[[ RECORDS SUPPLIED, beginning ]]

(* ===== verification/Atomic.v ===== *)
(** * Linearizability

    An object whose operations take effect one at a time, shared by threads: the
    specification the queues of components are linearizable to.  A call is pending
    until it takes effect, which fixes its result, and then returns.  An
    implementation is linearizable when each of its executions has the calls and
    returns, in the same order and with the same results, of an execution of the
    object. *)

From stdpp Require Import prelude list.
From S2P Require Import Prelude.

(** ** Atomic objects *)

(** [obj_apply op r v]: the value after [op] takes effect on [v] with result [r], if
    it may. *)
Class Object (V Op Res : Type) := {
  obj_apply : Op → Res → V → option V
}.

Inductive astatus (Op Res : Type) := AIdle | APending (op : Op) | ADone (r : Res).
Arguments AIdle {Op Res}.
Arguments APending {Op Res} _.
Arguments ADone {Op Res} _.

Record astate (V Op Res : Type) := MkAState { aval : V; ast : tid → astatus Op Res }.
Arguments MkAState {V Op Res} _ _.
Arguments aval {V Op Res} _.
Arguments ast {V Op Res} _ _.

Inductive alabel (Op Res : Type) :=
| ACall (t : tid) (op : Op)
| ATake (t : tid) (r : Res)
| AReturn (t : tid) (r : Res).
Arguments ACall {Op Res} _ _.
Arguments ATake {Op Res} _ _.
Arguments AReturn {Op Res} _ _.

(** What a client sees: calls and returns. *)
Inductive event (Op Res : Type) := EvCall (t : tid) (op : Op) | EvReturn (t : tid) (r : Res).
Arguments EvCall {Op Res} _ _.
Arguments EvReturn {Op Res} _ _.

Definition aevent {Op Res} (l : alabel Op Res) : list (event Op Res) :=
  match l with ACall t op => [EvCall t op] | ATake _ _ => [] | AReturn t r => [EvReturn t r] end.

Section atomic.
  Context {V Op Res : Type} `{!EqDecision Res} `{Object V Op Res}.

Definition at_status (a : astate V Op Res) (t : tid) (x : astatus Op Res) : astate V Op Res :=
  MkAState (aval a) (ast a)⟦t ↦ x⟧.

Definition astep (l : alabel Op Res) (a : astate V Op Res) : option (astate V Op Res) :=
  match l with
  | ACall t op => match ast a t with AIdle => Some (at_status a t (APending op)) | _ => None end
  | ATake t r =>
      match ast a t with
      | APending op => v ← obj_apply op r (aval a); Some (MkAState v (ast a)⟦t ↦ ADone r⟧)
      | _ => None
      end
  | AReturn t r =>
      match ast a t with
      | ADone r' => if decide (r = r') then Some (at_status a t AIdle) else None
      | _ => None
      end
  end.

Definition ainit (v : V) : astate V Op Res := MkAState v (λ _, AIdle).

Definition atomic (v : V) : lts (astate V Op Res) (alabel Op Res) := Lts (λ a, a = ainit v) astep.

(** The history is one of the atomic object's. *)
Definition linearizable (v : V) (h : list (event Op Res)) : Prop :=
  ∃ tr a, run (atomic v) tr (ainit v) = Some a ∧ concat (aevent <$> tr) = h.

End atomic.

(** ** Simulations that match the events *)

Section matching.
  Context {S L SA LA E : Type} (M : lts S L) (A : lts SA LA).
  Context (observed : L → list E) (aobserved : LA → list E) (R : S → SA → Prop).

(** From [a] the specification reaches a state related to [s'] with the events [evs]. *)
Definition matching (s' : S) (a : SA) (evs : list E) : Prop :=
  ∃ tr a', run A tr a = Some a' ∧ concat (aobserved <$> tr) = evs ∧ R s' a'.

Lemma matching_local s' a : R s' a → matching s' a [].
Proof. intros Hr. exists [], a. auto. Qed.

Lemma matching_step s' a l a' :
  lts_step A l a = Some a' → R s' a' → matching s' a (aobserved l).
Proof.
  intros Ha Hr. exists [l], a'. rewrite run_one. simpl. by rewrite app_nil_r.
Qed.

Context (Hstep : ∀ l s s' a, R s a → lts_step M l s = Some s' → matching s' a (observed l)).

Lemma matching_run tr s s' a :
  R s a → run M tr s = Some s' → matching s' a (concat (observed <$> tr)).
Proof.
  revert s a. induction tr as [|l tr IH]; intros s a Hr Hrun; simpl in Hrun.
  - simplify_eq. by apply matching_local.
  - destruct (lts_step M l s) as [s1|] eqn:E1; simpl in Hrun; [|done].
    destruct (Hstep _ _ _ _ Hr E1) as (tr1 & a1 & Hr1 & He1 & HR1).
    destruct (IH s1 a1 HR1 Hrun) as (tr2 & a2 & Hr2 & He2 & HR2).
    exists (tr1 ++ tr2), a2. split; [by rewrite run_app, Hr1|].
    split; [by rewrite fmap_app, concat_app, He1, He2|done].
Qed.
End matching.

Section linearizing.
  Context {V Op Res S L : Type} `{!EqDecision Res} `{Object V Op Res}.
  Context (M : lts S L) (observed : L → list (event Op Res)) (v0 : V).
  Context (R : S → astate V Op Res → Prop).

Definition matched : S → astate V Op Res → list (event Op Res) → Prop :=
  matching (atomic v0) aevent R.

Lemma matched_local s' a : R s' a → matched s' a [].
Proof. apply matching_local. Qed.

Lemma matched_call s' a t op :
  ast a t = AIdle → R s' (at_status a t (APending op)) → matched s' a [EvCall t op].
Proof.
  intros Ha. apply (matching_step (atomic v0) aevent R s' a (ACall t op)). simpl. by rewrite Ha.
Qed.

Lemma matched_take s' a t op r v :
  ast a t = APending op → obj_apply op r (aval a) = Some v →
  R s' (MkAState v (ast a)⟦t ↦ ADone r⟧) → matched s' a [].
Proof.
  intros Ha Hv. apply (matching_step (atomic v0) aevent R s' a (ATake t r)). simpl. by rewrite Ha, Hv.
Qed.

Lemma matched_return s' a t r :
  ast a t = ADone r → R s' (at_status a t AIdle) → matched s' a [EvReturn t r].
Proof.
  intros Ha. apply (matching_step (atomic v0) aevent R s' a (AReturn t r)). simpl.
  by rewrite Ha, decide_True.
Qed.

Lemma matched_linearizable tr s s' :
  (∀ l s s' a, R s a → lts_step M l s = Some s' → matched s' a (observed l)) →
  R s (ainit v0) → run M tr s = Some s' →
  linearizable v0 (concat (observed <$> tr)) ∧ ∃ a, R s' a.
Proof.
  intros Hstep Hr Hrun.
  destruct (matching_run M (atomic v0) observed aevent R Hstep _ _ _ _ Hr Hrun) as (tr' & a & H1 & H2 & H3).
  split; [by exists tr', a|by exists a].
Qed.
End linearizing.

(** ** The FIFO queue *)

Abbreviation T := nat.

Inductive qop := OPush (v : T) | OPop.
Inductive qres := RPushed | RPopped (o : option T).

#[export] Instance qres_eq : EqDecision qres.
Proof. solve_decision. Defined.

#[export] Instance fifo_queue : Object (list T) qop qres := {
  obj_apply op r q :=
    match op with
    | OPush v => if decide (r = RPushed) then Some (q ++ [v]) else None
    | OPop => if decide (r = RPopped (head q)) then Some (tail q) else None
    end
}.

Lemma fifo_push v q : obj_apply (OPush v) RPushed q = Some (q ++ [v]).
Proof. unfold obj_apply, fifo_queue. by rewrite decide_True. Qed.

Lemma fifo_pop q : obj_apply OPop (RPopped (head q)) q = Some (tail q).
Proof. unfold obj_apply, fifo_queue. by rewrite decide_True. Qed.
(* ===== verification/Late.v ===== *)
(** * Operations that take effect in hindsight

    An operation that only reads may have taken effect at a point which is known only
    later: a [TryPop] that has found no node after the first one returns nothing only if
    it then finds [head] unchanged.  In the late object a pending operation may note
    that it could take effect now with a result and without changing the value, and
    later take effect with a result it has noted.  Its histories are those of the
    atomic object: the proof goes backwards, from the end of the execution. *)

From stdpp Require Import prelude list.
From S2P Require Import Prelude.
From S2P Require Import Atomic.

Inductive late_label (Op Res : Type) :=
| LAct (l : alabel Op Res)
| LSee (t : tid) (r : Res)      (** it could take effect now *)
| LLate (t : tid) (r : Res).    (** it did take effect then *)
Arguments LAct {Op Res} _.
Arguments LSee {Op Res} _ _.
Arguments LLate {Op Res} _ _.

Record lstate (V Op Res : Type) := MkLState {
  l_at : astate V Op Res;
  l_seen : tid → list Res
}.
Arguments MkLState {V Op Res} _ _.
Arguments l_at {V Op Res} _.
Arguments l_seen {V Op Res} _ _.

Definition levent {Op Res} (l : late_label Op Res) : list (event Op Res) :=
  match l with LAct l => aevent l | LSee _ _ | LLate _ _ => [] end.

Section late.
  Context {V Op Res : Type} `{!EqDecision Res, !EqDecision V} `{Object V Op Res}.
  Implicit Types (a : astate V Op Res) (b : lstate V Op Res).

(** What a thread has noted is forgotten at its next call. *)
Definition see_nothing (l : alabel Op Res) (seen : tid → list Res) : tid → list Res :=
  match l with ACall t _ => seen⟦t ↦ []⟧ | _ => seen end.

Definition lstep (l : late_label Op Res) b : option (lstate V Op Res) :=
  match l with
  | LAct l => a' ← astep l (l_at b); Some (MkLState a' (see_nothing l (l_seen b)))
  | LSee t r =>
      match ast (l_at b) t with
      | APending op =>
          if decide (obj_apply op r (aval (l_at b)) = Some (aval (l_at b)))
          then Some (MkLState (l_at b) (l_seen b)⟦t ↦ r :: l_seen b t⟧) else None
      | _ => None
      end
  | LLate t r =>
      match ast (l_at b) t with
      | APending op =>
          if decide (r ∈ l_seen b t) then Some (MkLState (at_status (l_at b) t (ADone r)) (l_seen b))
          else None
      | _ => None
      end
  end.

Definition linit (v : V) : lstate V Op Res := MkLState (ainit v) (λ _, []).

Definition late (v : V) : lts (lstate V Op Res) (late_label Op Res) := Lts (λ b, b = linit v) lstep.

(** ** The atomic states a late state may stand for *)

Definition same_state a a' : Prop := aval a = aval a' ∧ ∀ t, ast a t = ast a' t.

#[local] Instance same_state_equiv : Equivalence same_state.
Proof.
  split.
  - by intros a.
  - intros a a' [? ?]. split; [done|]. intros t. done.
  - intros a a' a'' [? ?] [? ?]. split; [congruence|]. intros t. congruence.
Qed.

Lemma astep_same l a1 a2 a1' :
  same_state a1 a2 → astep l a1 = Some a1' → ∃ a2', astep l a2 = Some a2' ∧ same_state a1' a2'.
Proof.
  intros [Hv Hs] Hstep. destruct l as [t op|t r|t r]; simpl in *; rewrite <-(Hs t), <-?Hv.
  - destruct (ast a1 t); simplify_eq. eexists. split; [done|]. split; [done|].
    intros u. simpl. by upd_cases.
  - destruct (ast a1 t); [done| |done]. destruct (obj_apply op r (aval a1)); simplify_eq/=.
    eexists. split; [done|]. split; [done|]. intros u. simpl. by upd_cases.
  - destruct (ast a1 t); [done|done|]. case_decide; simplify_eq. eexists. split; [done|].
    split; [done|]. intros u. simpl. by upd_cases.
Qed.

(** A thread has the status it has, or has already taken effect with a noted result. *)
Definition may_be (seen : list Res) (x y : astatus Op Res) : Prop :=
  y = x ∨ ∃ op r, x = APending op ∧ r ∈ seen ∧ y = ADone r.

Definition stands_for b a : Prop :=
  aval a = aval (l_at b) ∧ ∀ t, may_be (l_seen b t) (ast (l_at b) t) (ast a t).

Lemma stands_for_refl b : stands_for b (l_at b).
Proof. split; [done|]. intros t. by left. Qed.

Lemma may_be_fixed seen x y : (∀ op, x ≠ APending op) → may_be seen x y → y = x.
Proof. intros Hx [?|(op & r & -> & _)]; [done|]. by destruct (Hx op). Qed.

(** The atomic step at the end of a late one, found from the state it leads to: an
    ordinary step of [t] that changes its status from [x] to [y], which is settled. *)
Lemma undo_step b b' a' t x y l :
  stands_for b' a' → ast (l_at b) t = x → ast (l_at b') t = y →
  (∀ u, u ≠ t → ast (l_at b') u = ast (l_at b) u ∧ l_seen b' u = l_seen b u) →
  (∀ z, may_be (l_seen b' t) y z → z = y) →
  (∀ a, aval a = aval (l_at b) → ast a t = x → ∃ a'', astep l a = Some a'' ∧
    aval a'' = aval (l_at b') ∧ ast a'' t = y ∧ ∀ u, u ≠ t → ast a'' u = ast a u) →
  ∃ a a'', stands_for b a ∧ astep l a = Some a'' ∧ same_state a'' a'.
Proof.
  intros [Hv Hs] Hx Hy Hu Hz Hl.
  set (a := MkAState (aval (l_at b)) (ast a')⟦t ↦ x⟧).
  destruct (Hl a) as (a'' & Ha & Hv' & Ht & Hother); [done|simpl; by rewrite upd_eq|].
  exists a, a''. split; [|split; [done|]].
  - split; [done|]. intros u. simpl. unfold upd. case_decide as E; [subst u; by left|].
    destruct (Hu u) as [<- <-]; [done|apply Hs].
  - split; [congruence|]. intros u. destruct (decide (u = t)) as [->|Hne].
    + rewrite Ht. symmetry. apply Hz. rewrite <-Hy. apply Hs.
    + rewrite Hother by done. simpl. by rewrite upd_ne.
Qed.

(** A late step can be undone: the state it leads to, settled, is the end of an atomic
    execution with the same events from a state the earlier one stands for. *)
Definition undone b a' (es : list (event Op Res)) : Prop :=
  ∃ a tr a'', stands_for b a ∧ (∀ v, run (atomic v) tr a = Some a'') ∧ same_state a'' a' ∧
    concat (aevent <$> tr) = es.

Lemma undone_one b a' la :
  (∃ a a'', stands_for b a ∧ astep la a = Some a'' ∧ same_state a'' a') → undone b a' (aevent la).
Proof.
  intros (a & a'' & H1 & H2 & H3). exists a, [la], a''. simpl. by rewrite app_nil_r, H2.
Qed.

Lemma undone_none b a' : stands_for b a' → undone b a' [].
Proof. intros Hb. by exists a', [], a'. Qed.

Lemma undo_act b b' l a' :
  lstep (LAct l) b = Some b' → stands_for b' a' → undone b a' (aevent l).
Proof.
  intros Hstep Ha. apply undone_one. destruct l as [t op|t r|t r]; simpl in Hstep.
  - destruct (ast (l_at b) t) eqn:E; simplify_eq/=.
    apply (undo_step b _ a' t AIdle (APending op) (ACall t op) Ha); simpl; try done; rewrite ?upd_eq; try done.
    + intros u Hu. by rewrite !upd_ne.
    + intros z [->|(? & ? & _ & Hin & _)]; [done|]. by apply elem_of_nil in Hin.
    + intros a Hav Hat. rewrite Hat. eexists. split; [done|]. simpl. rewrite upd_eq.
      repeat split; try done. intros u Hu. by rewrite upd_ne.
  - destruct (ast (l_at b) t) as [|op|] eqn:E; try done.
    destruct (obj_apply op r (aval (l_at b))) as [v|] eqn:Ev; simplify_eq/=.
    apply (undo_step b _ a' t (APending op) (ADone r) (ATake t r) Ha); simpl; try done; rewrite ?upd_eq; try done.
    + intros u Hu. by rewrite !upd_ne.
    + intros z. by apply may_be_fixed.
    + intros a Hav Hat. rewrite Hat, Hav, Ev. eexists. split; [done|]. simpl. rewrite upd_eq.
      repeat split; try done. intros u Hu. by rewrite upd_ne.
  - destruct (ast (l_at b) t) as [| |r'] eqn:E; try done. case_decide; simplify_eq/=.
    apply (undo_step b _ a' t (ADone r') AIdle (AReturn t r') Ha); simpl; try done; rewrite ?upd_eq; try done.
    + intros u Hu. by rewrite !upd_ne.
    + intros z. by apply may_be_fixed.
    + intros a Hav Hat. rewrite Hat, decide_True by done. eexists. split; [done|]. simpl.
      rewrite upd_eq. repeat split; try done. intros u Hu. by rewrite upd_ne.
Qed.

(** What is seen is forgotten, unless it is what the thread will have done. *)
Lemma undo_see b b' t r a' : lstep (LSee t r) b = Some b' → stands_for b' a' → undone b a' [].
Proof.
  intros Hstep Ha. simpl in Hstep.
  destruct (ast (l_at b) t) as [|op|] eqn:E; try done. case_decide as Hr; simplify_eq.
  pose proof Ha as [Hv Hs]. pose proof (Hs t) as Hst. simpl in Hst, Hv. rewrite E, upd_eq in Hst.
  assert (may_be (l_seen b t) (APending op) (ast a' t) → stands_for b a') as Hb.
  { intros Hst'. split; [done|]. intros u. specialize (Hs u). simpl in Hs.
    destruct (decide (t = u)) as [<-|Hu]; [by rewrite E|by rewrite upd_ne in Hs]. }
  destruct Hst as [Ep|(op' & r' & Eop & Hin & Hy)]; [by apply undone_none, Hb; left|].
  apply elem_of_cons in Hin as [->|Hin]; [|apply undone_none, Hb; right; by exists op', r'].
  apply (undone_one _ _ (ATake t r)).
  set (a := MkAState (aval (l_at b)) (ast a')⟦t ↦ APending op⟧).
  exists a, (MkAState (aval (l_at b)) (ast a)⟦t ↦ ADone r⟧). split; [|split].
  - split; [done|]. intros u. specialize (Hs u). simpl in *.
    destruct (decide (t = u)) as [<-|Hu]; [rewrite upd_eq, E; by left|].
    rewrite upd_ne by done. by rewrite upd_ne in Hs by done.
  - simpl. rewrite upd_eq, Hr. done.
  - split; [done|]. intros u. simpl. by upd_cases.
Qed.

Lemma undo b b' l a' : lstep l b = Some b' → stands_for b' a' → undone b a' (levent l).
Proof.
  destruct l as [l|t r|t r]; [apply undo_act|apply undo_see|]. intros Hstep Ha. simpl in Hstep.
  destruct (ast (l_at b) t) as [|op|] eqn:E; try done. case_decide as Hr; simplify_eq.
  apply undone_none. destruct Ha as [Hv Hs]. split; [done|]. intros u. specialize (Hs u).
  simpl in Hs. destruct (decide (t = u)) as [<-|Hu]; [|by rewrite upd_ne in Hs].
  rewrite upd_eq in Hs. apply may_be_fixed in Hs; [|done]. rewrite E, Hs. right. by exists op, r.
Qed.

(** Every history of the late object is one of the atomic object. *)
Lemma late_linearizable v tr b :
  run (late v) tr (linit v) = Some b → linearizable v (concat (levent <$> tr)).
Proof.
  intros Hrun.
  assert (∀ a, stands_for b a → ∃ tr' a', run (atomic v) tr' (ainit v) = Some a' ∧
    concat (aevent <$> tr') = concat (levent <$> tr) ∧ same_state a' a) as Hall; [|].
  { revert b Hrun. induction tr as [|l tr IH] using rev_ind; intros b Hrun a Ha.
    - simpl in Hrun. simplify_eq. exists [], (ainit v). split; [done|]. split; [done|].
      destruct Ha as [Hv Hs]. split; [done|]. intros t. symmetry.
      apply (may_be_fixed [] AIdle); [done|apply Hs].
    - rewrite run_app in Hrun. destruct (run (late v) tr (linit v)) as [b1|] eqn:E1; [|done].
      simpl in Hrun. destruct (lstep l b1) as [b2|] eqn:E2; simplify_eq/=.
      destruct (undo b1 b l a E2 Ha) as (a1 & tr1 & a2 & H1 & H2 & H3 & H4).
      destruct (IH b1 eq_refl a1 H1) as (tr0 & a0 & H5 & H6 & H7).
      assert (∀ tr x y x', same_state x y → run (atomic v) tr x = Some x' →
        ∃ y', run (atomic v) tr y = Some y' ∧ same_state x' y') as Hsame.
      { clear. induction tr as [|l tr IH]; intros x y x' Hxy Hr; simpl in *; [simplify_eq; eauto|].
        destruct (astep l x) as [x1|] eqn:E; [|done]. simpl in Hr.
        destruct (astep_same l x y x1 Hxy E) as (y1 & -> & Hy1). simpl. by apply (IH x1). }
      destruct (Hsame tr1 a1 a0 a2) as (a3 & H8 & H9); [by symmetry|apply H2|].
      exists (tr0 ++ tr1), a3. split; [by rewrite run_app, H5|].
      rewrite !fmap_app, !concat_app, H6, H4. simpl. rewrite app_nil_r. split; [done|].
      etrans; [by symmetry|done]. }
  destruct (Hall _ (stands_for_refl b)) as (tr' & a & H1 & H2 & _). by exists tr', a.
Qed.
End late.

[[ RECORDS SUPPLIED, end ]]

» WHAT THE TASK ASKS
From the records above, return each line that has the string "LLate".

» PROBLEM SOLUTION
| LLate (t : tid) (r : Res).    (** it did take effect then *)
Arguments LLate {Op Res} _ _.
  match l with LAct l => aevent l | LSee _ _ | LLate _ _ => [] end.
  | LLate t r =>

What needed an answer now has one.